== Provided entries

(* ===== verification/Client.v ===== *)
(** The typed client: apdu/user_element.go, and the methods of [clientImpl] in
    apdu/client.go, client_object_access.go, client_cov.go, client_discovery.go
    and client_extend.go.

    The client is written against the interface [UserElement] of the state [S]
    behind it; [userElementImpl] implements it for every [ApduASE].  A method is a
    computation [method]: it maps the client to the client after the call and
    to the result or the error.  An error is a [client_error], because
    [errors.As] looks for the [TransactionError] of a failed call and for the
    remote APDUs that replace it.  Contexts, clones and logging have no effect
    on the result. *)

From S2P Require Import Prelude GoSlice Errors Common Tag Values ApduCodec Machine ClientMachine Ase ErrorTables Fields ObjectAccess Cov Discovery DeviceControl.

(** * The user element *)

(** The methods of the interface [ASE] that a user element calls. *)
Class ApduASE (S : Type) : Type := {
  ASE_BeginConfirmedServiceRequest : S → ConfirmedRequestICI → S * (ConfirmICI * option call_error);
  ASE_SendUnconfirmed : S → UnconfirmedRequestICI → S * res unit;
  ASE_RegisterConfirmed : S → Z → option ConfirmedHandler → S * res unit;
  ASE_RegisterUnconfirmed : S → Z → option UnconfirmedHandler → S * res unit }.

Class UserElement (S : Type) : Type := {
  InvokeConfirmed : S → ConfirmedRequestICI → S * (ConfirmICI * option call_error);
  UE_SendUnconfirmed : S → UnconfirmedRequestICI → S * res unit;
  HandleConfirmed : S → Z → option ConfirmedHandler → S * res unit;
  HandleUnconfirmed : S → Z → option UnconfirmedHandler → S * res unit }.

(** [userElementImpl] delegates to its ASE and has no state of its own. *)
#[export] Instance userElementImpl {S} `{ApduASE S} : UserElement S := {
  InvokeConfirmed := ASE_BeginConfirmedServiceRequest;
  UE_SendUnconfirmed := ASE_SendUnconfirmed;
  HandleConfirmed := ASE_RegisterConfirmed;
  HandleUnconfirmed := ASE_RegisterUnconfirmed }.

(** A nil ASE is [None]. *)
Definition NewUserElement {S : Type} (ase : option S) : res S :=
  match ase with None => Err Apdu_ErrNilASE | Some ase => Ok ase end.

(** * Errors *)

Inductive client_error : Set :=
| CallFailed (e : call_error)
| RemoteErrorAPDU (invokeId serviceChoice errorClass errorCode : Z) (parseFailed : bool)
| RemoteRejectAPDU (invokeId serviceChoice rejectReason : Z)
| RemoteAbortAPDU (invokeId serviceChoice abortReason : Z).

Definition client_result : Type → Type := result client_error.

(** An error that is only its sentinel. *)
Definition plain {A} (r : res A) : client_result A :=
  match r with
  | Ok x => Ok x
  | Err e => Err (CallFailed (PlainError e))
  | Panic => Panic
  end.

(** [tErr.InboundApdu] where it is dereferenced. *)
Definition deref_apdu (t : TransactionError) : client_result inboundAPDU :=
  match TxErr_InboundApdu t with Some apdu => Ok apdu | None => Panic end.

(** The first byte of the payload of a Reject or an Abort APDU. *)
Definition reason_of (apdu : inboundAPDU) : Z := default 0 (head (In_Payload apdu)).
(* ===== verification/HighClient.v ===== *)
(** The high-level client: the interface it calls, its configuration
    (client/client.go) and the classification of its errors (client/errors.go).
    HighDiscover.v, HighRead.v and HighWrite.v hold its methods.

    The client is written against the interface [apdu.Client], the class
    [APDUClient] of the state [C] behind it; the typed client of Client.v
    implements it.  A context only makes a call return early, with an error, so
    it is a part of what the interface answers; [api_sleep] is what happens to
    the state behind the interface during a pause.  A method is a computation
    [call]: it maps the client to the client after the call and the result.

    [fmt.Errorf] with [%w] keeps what [errors.Is] and [errors.As] find, so a
    wrapped error is the error [Passed] on; an error without a cause is a
    [Message]. *)

From S2P Require Import Prelude GoSlice Errors Common Tag Values AppValue ApduCodec Machine ServerMachine Ase ErrorTables Fields ObjectAccess Cov Discovery DeviceControl Client Target.

(** * The interface apdu.Client *)

(** The fields of a [time.Time] in its own location and in UTC. *)
Record Time : Set := mkTimeOf { Time_Local : instant; Time_UTC : instant }.

(** [api_Discovers] are calls of [Discover] in goroutines of their own: the
    answers are listed in the order in which the calls return. *)
Class APDUClient (C : Type) : Type := {
  api_ReadProperty : C → Address → ReadPropertyRequest → C * client_result ReadPropertyACK;
  api_ReadPropertyMultiple :
    C → Address → ReadPropertyMultipleRequest → C * client_result ReadPropertyMultipleACK;
  api_WriteProperty : C → Address → WritePropertyRequest → C * client_result unit;
  api_WritePropertyMultiple : C → Address → WritePropertyMultipleRequest → C * client_result unit;
  api_DeviceCommunicationControl :
    C → Address → DeviceCommunicationControlRequest → C * client_result unit;
  api_ReinitializeDevice : C → Address → ReinitializeDeviceRequest → C * client_result unit;
  api_TimeSynchronization : C → Address → instant → bool → C * client_result unit;
  api_SubscribeCOV : C → Address → SubscribeCOVRequest → C * client_result unit;
  api_SubscribeCOVProperty : C → Address → SubscribeCOVPropertyRequest → C * client_result unit;
  api_HandleConfirmedCOVNotification : C → option COVNotificationHandler → C * client_result unit;
  api_HandleUnconfirmedCOVNotification : C → option COVNotificationHandler → C * client_result unit;
  api_Discovers : C → list DiscoverRequest → C * list (client_result (list IAmIndication));
  api_sleep : C → Z → C }.

(** * Errors *)

Inductive high_message : Set :=
| MsgInterfaceNotIPv4 | MsgBroadcastNotIPv4 | MsgNoInterface | MsgBothLimits
| MsgNoDiscovery | MsgDeviceNotFound | MsgMultipleAddresses
| MsgPriority | MsgNoWrites | MsgNoValues | MsgNoResults | MsgNoResult
| MsgArrayLengthType | MsgObjectListElementType
| MsgCOVProcess | MsgCOVLifetime | MsgCOVProperty | MsgCOVHandler.

Inductive high_error : Set :=
| Passed (e : client_error)
| Message (m : high_message).

Abbreviation high_result := (result high_error).

Definition passed {A} (r : client_result A) : high_result A :=
  match r with Ok x => Ok x | Err e => Err (Passed e) | Panic => Panic end.
Definition sentinel {A} (r : res A) : high_result A := passed (plain r).

(** The sentinel at the end of a chain of causes. *)
Definition cause (e : client_error) : error :=
  match e with
  | CallFailed (PlainError e) => e
  | CallFailed (TransactionFailed t) => TxErr_Err t
  | RemoteErrorAPDU _ _ _ _ _ => ErrRemoteError
  | RemoteRejectAPDU _ _ _ => ErrRemoteReject
  | RemoteAbortAPDU _ _ _ => ErrRemoteAbort
  end.

Definition RejectReasonUnrecognizedService : Z := 9.
Definition AbortReasonBufferOverflow : Z := 1.

(** What [Describe] tells apart, with the numbers its text names. *)
Inductive description : Set :=
| DescNone
| DescError (errorClass errorCode : Z)
| DescReject (reason : Z)
| DescAbort (reason : Z)
| DescTimeout
| DescSegmentation
| DescOther (e : high_error).

Definition Describe (err : option high_error) : description :=
  match err with
  | None => DescNone
  | Some (Passed (RemoteErrorAPDU _ _ class code _)) => DescError class code
  | Some (Passed (RemoteRejectAPDU _ _ reason)) => DescReject reason
  | Some (Passed (RemoteAbortAPDU _ _ reason)) => DescAbort reason
  | Some (Passed e) =>
      if bool_decide (cause e = ErrAPDUTimeout) then DescTimeout
      else if bool_decide (cause e = ErrSegmentationNotSupported) then DescSegmentation
      else DescOther (Passed e)
  | Some e => DescOther e
  end.

Definition IsRemoteError (err : high_error) : bool :=
  match err with Passed (RemoteErrorAPDU _ _ _ _ _) => true | _ => false end.

Definition rpmUnusable (err : high_error) : bool :=
  match err with
  | Message _ => false
  | Passed e =>
      if bool_decide (cause e = ErrSegmentationNotSupported) then true
      else
        match e with
        | RemoteRejectAPDU _ _ reason => reason =? RejectReasonUnrecognizedService
        | RemoteErrorAPDU _ _ _ code _ =>
            bool_decide (code ∈ [ErrorCodeServicesServiceRequestDenied;
              ErrorCodeCommunicationRejectUnrecognizedService; ErrorCodePropertyUnknownProperty;
              ErrorCodeObjectUnknownObject; ErrorCodeObjectUnsupportedObjectType;
              ErrorCodePropertyInvalidArrayIndex])
        | RemoteAbortAPDU _ _ reason =>
            bool_decide (reason ∈ [AbortReasonBufferOverflow; AbortReasonAPDUTooLong;
              AbortReasonSegmentationNotSupported])
        | CallFailed _ => false
        end
  end.

(** * Configuration *)

Definition Second : Z := 1000000000.
Definition defaultTimeout : Z := 10 * Second.
Definition defaultRetries : Z := 3.
Definition defaultResolveWindow : Z := 2 * Second.
Definition defaultWindow : Z := 5 * Second.

Record Config : Set := mkConfig {
  Cfg_Interface : Addr;
  Cfg_Broadcast : Addr;
  Cfg_Timeout : Z;
  Cfg_Retries : Z;
  Cfg_Pacing : Z;
  Cfg_ResolveWindow : Z }.

Definition cfg_timeout (c : Config) : Z :=
  if 0 <? Cfg_Timeout c then Cfg_Timeout c else defaultTimeout.
Definition cfg_retries (c : Config) : Z :=
  if Cfg_Retries c <? 0 then defaultRetries else Cfg_Retries c.
Definition cfg_resolveWindow (c : Config) : Z :=
  if 0 <? Cfg_ResolveWindow c then Cfg_ResolveWindow c else defaultResolveWindow.

(** Durations are 64 bits wide. *)
Definition requestBudget (cfg : Config) : Z :=
  i64 (i64 (cfg_timeout cfg * i64 (cfg_retries cfg + 1)) + 2 * Second).

(** [c.apduClient()] is the injected client or that of the runtime. *)
Record HighClient (C : Type) : Type := mkHighClient { high_cfg : Config; high_apdu : C }.
Arguments mkHighClient {C}.
Arguments high_cfg {C}.
Arguments high_apdu {C}.

(** * Calls *)

Section Calls.
Context {C : Type} {api : APDUClient C}.

Definition call (A : Type) : Type := HighClient C → HighClient C * high_result A.

#[export] Instance call_ret : MRet call := fun A x c => (c, Ok x).
#[export] Instance call_bind : MBind call := fun A B k m c =>
  match m c with
  | (c, Ok x) => k x c
  | (c, Err e) => (c, Err e)
  | (c, Panic) => (c, Panic)
  end.

(** A step that does not touch the client. *)
Definition local {A} (r : high_result A) : call A := fun c => (c, r).
Definition fails {A} (m : high_message) : call A := local (Err (Message m)).

(** A call of the interface. *)
Definition remote_call {A} (f : C → C * client_result A) : call A := fun c =>
  let '(a, r) := f (high_apdu c) in (mkHighClient (high_cfg c) a, passed r).

(** A sleep that the context does not cut short. *)
Definition pace (c : HighClient C) : HighClient C :=
  if Cfg_Pacing (high_cfg c) <=? 0 then c
  else mkHighClient (high_cfg c) (api_sleep (high_apdu c) (Cfg_Pacing (high_cfg c))).

Lemma call_bind_eq {A B} (m : call A) (k : A → call B) c :
  (m ≫= k) c = match m c with
               | (c, Ok x) => k x c
               | (c, Err e) => (c, Err e)
               | (c, Panic) => (c, Panic)
               end.
Proof. done. Qed.
End Calls.

(** * A simulated site

    An instance of the interface for concrete runs: one device that stores
    property values by object, property and index, that may support
    ReadPropertyMultiple, and whose answers to a Who-Is are given. *)
Record simulated : Type := mkSimulated {
  sim_points : gmap (Z * Z * option Z) bytes;
  sim_multiple : bool;
  sim_answers : list (client_result (list IAmIndication)) }.

Definition sim_unknown (service : Z) : client_error :=
  RemoteErrorAPDU 0 service 2 ErrorCodePropertyUnknownProperty false.

Definition sim_read (s : simulated) (req : ReadPropertyRequest) : client_result ReadPropertyACK :=
  match sim_points s !! (RP_ObjectIdentifier req, RP_PropertyIdentifier req, RP_ArrayIndex req) with
  | Some v => Ok (mkReadPropertyACK (RP_ObjectIdentifier req) (RP_PropertyIdentifier req) (RP_ArrayIndex req) v)
  | None => Err (sim_unknown ServiceChoiceReadProperty)
  end.

Definition sim_result (s : simulated) (oid : Z) (p : PropertyReference) : ReadPropertyResult :=
  match sim_points s !! (oid, PR_PropertyIdentifier p, PR_ArrayIndex p) with
  | Some v => mkReadPropertyResult (PR_PropertyIdentifier p) (PR_ArrayIndex p) (Some v) None
  | None => mkReadPropertyResult (PR_PropertyIdentifier p) (PR_ArrayIndex p) None (Some [0x91; 2; 0x91; 32])
  end.

Definition sim_read_multiple (s : simulated) (req : ReadPropertyMultipleRequest)
    : client_result ReadPropertyMultipleACK :=
  if sim_multiple s then
    Ok (mkReadPropertyMultipleACK ((fun spec => mkReadAccessResult (RAS_ObjectIdentifier spec)
      (sim_result s (RAS_ObjectIdentifier spec) <$> RAS_Properties spec)) <$> RPM_Specs req))
  else Err (RemoteRejectAPDU 0 ServiceChoiceReadPropertyMultiple RejectReasonUnrecognizedService).

Definition sim_write (s : simulated) (req : WritePropertyRequest) : simulated :=
  mkSimulated (<[(WP_ObjectIdentifier req, WP_PropertyIdentifier req, WP_ArrayIndex req)
                   := WP_PropertyValue req]> (sim_points s)) (sim_multiple s) (sim_answers s).

#[export] Instance simulated_client : APDUClient simulated := {
  api_ReadProperty s _ req := (s, sim_read s req);
  api_ReadPropertyMultiple s _ req := (s, sim_read_multiple s req);
  api_WriteProperty s _ req := (sim_write s req, Ok tt);
  api_WritePropertyMultiple s _ _ := (s, Ok tt);
  api_DeviceCommunicationControl s _ _ := (s, Ok tt);
  api_ReinitializeDevice s _ _ := (s, Ok tt);
  api_TimeSynchronization s _ _ _ := (s, Ok tt);
  api_SubscribeCOV s _ _ := (s, Ok tt);
  api_SubscribeCOVProperty s _ _ := (s, Ok tt);
  api_HandleConfirmedCOVNotification s _ := (s, Ok tt);
  api_HandleUnconfirmedCOVNotification s _ := (s, Ok tt);
  api_Discovers s _ := (s, sim_answers s);
  api_sleep s _ := s }.

(** * Properties *)

(** The retransmissions that the service element makes of a configured count. *)
Definition ase_retries (cfg : Config) : Z := u8 (cfg_retries cfg).

(** A request has the time for every retransmission.  Whatever the
    configuration, as long as the product fits a duration (up to 292 years), the
    context of a request outlives the invoke timeout of its first transmission
    and of every retransmission by at least two seconds; a count of 256 or more
    retries, which the service element cuts to 8 bits, only lengthens the
    context. *)
Theorem requestBudget_covers (cfg : Config)
    (Hr : cfg_retries cfg < 2^63 - 1)
    (Hfit : cfg_timeout cfg * (cfg_retries cfg + 1) + 2 * Second < 2^63) :
  0 < cfg_timeout cfg ∧ 0 <= ase_retries cfg <= 255 ∧
  cfg_timeout cfg * (ase_retries cfg + 1) + 2 * Second <= requestBudget cfg ∧
  (0 <= Cfg_Retries cfg <= 255 → ase_retries cfg = Cfg_Retries cfg ∧
     requestBudget cfg = cfg_timeout cfg * (Cfg_Retries cfg + 1) + 2 * Second) ∧
  (Cfg_Retries cfg < 0 → ase_retries cfg = 3).
Proof.
  assert (0 < cfg_timeout cfg) as Ht by (unfold cfg_timeout, defaultTimeout, Second; destruct (Z.ltb_spec 0 (Cfg_Timeout cfg)); lia).
  assert (0 <= cfg_retries cfg) as H0 by (unfold cfg_retries, defaultRetries; destruct (Z.ltb_spec (Cfg_Retries cfg) 0); lia).
  assert (u8 (cfg_retries cfg) <= cfg_retries cfg) as Hu by zlia.
  pose proof (is_u8_u8 (cfg_retries cfg)) as Hb. unfold ase_retries, Second in *.
  assert (requestBudget cfg = cfg_timeout cfg * (cfg_retries cfg + 1) + 2 * 1000000000) as ->.
  { unfold requestBudget, Second. assert (0 <= cfg_timeout cfg * (cfg_retries cfg + 1)) by nia.
    rewrite (i64_id (cfg_retries cfg + 1)), (i64_id (cfg_timeout cfg * _)), i64_id by lia. done. }
  unfold is_u8 in Hb. split_and!; [done|lia|lia|nia| |].
  - intros Hc. unfold cfg_retries in *. rewrite (proj2 (Z.ltb_ge _ _)) in * by lia.
    split; [apply u8_id; unfold is_u8; lia|lia].
  - intros Hc. unfold cfg_retries. by rewrite (proj2 (Z.ltb_lt _ _)).
Qed.

Lemma requestBudget_covers_witness :
  requestBudget (mkConfig AddrInvalid AddrInvalid 0 (-1) 0 0) = 42000000000.
Proof.
  pose proof (proj1 (proj2 (proj2 (requestBudget_covers (mkConfig AddrInvalid AddrInvalid 0 (-1) 0 0)
    ltac:(reflexivity) ltac:(reflexivity))))).
  reflexivity.
Defined.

====

Aim of the exercise: Copy the records above exactly, from the first line through the line containing "[errors.As] looks for", and include nothing else.

Result for this task:
(* ===== verification/Client.v ===== *)
(** The typed client: apdu/user_element.go, and the methods of [clientImpl] in
    apdu/client.go, client_object_access.go, client_cov.go, client_discovery.go
    and client_extend.go.

    The client is written against the interface [UserElement] of the state [S]
    behind it; [userElementImpl] implements it for every [ApduASE].  A method is a
    computation [method]: it maps the client to the client after the call and
    to the result or the error.  An error is a [client_error], because
    [errors.As] looks for the [TransactionError] of a failed call and for the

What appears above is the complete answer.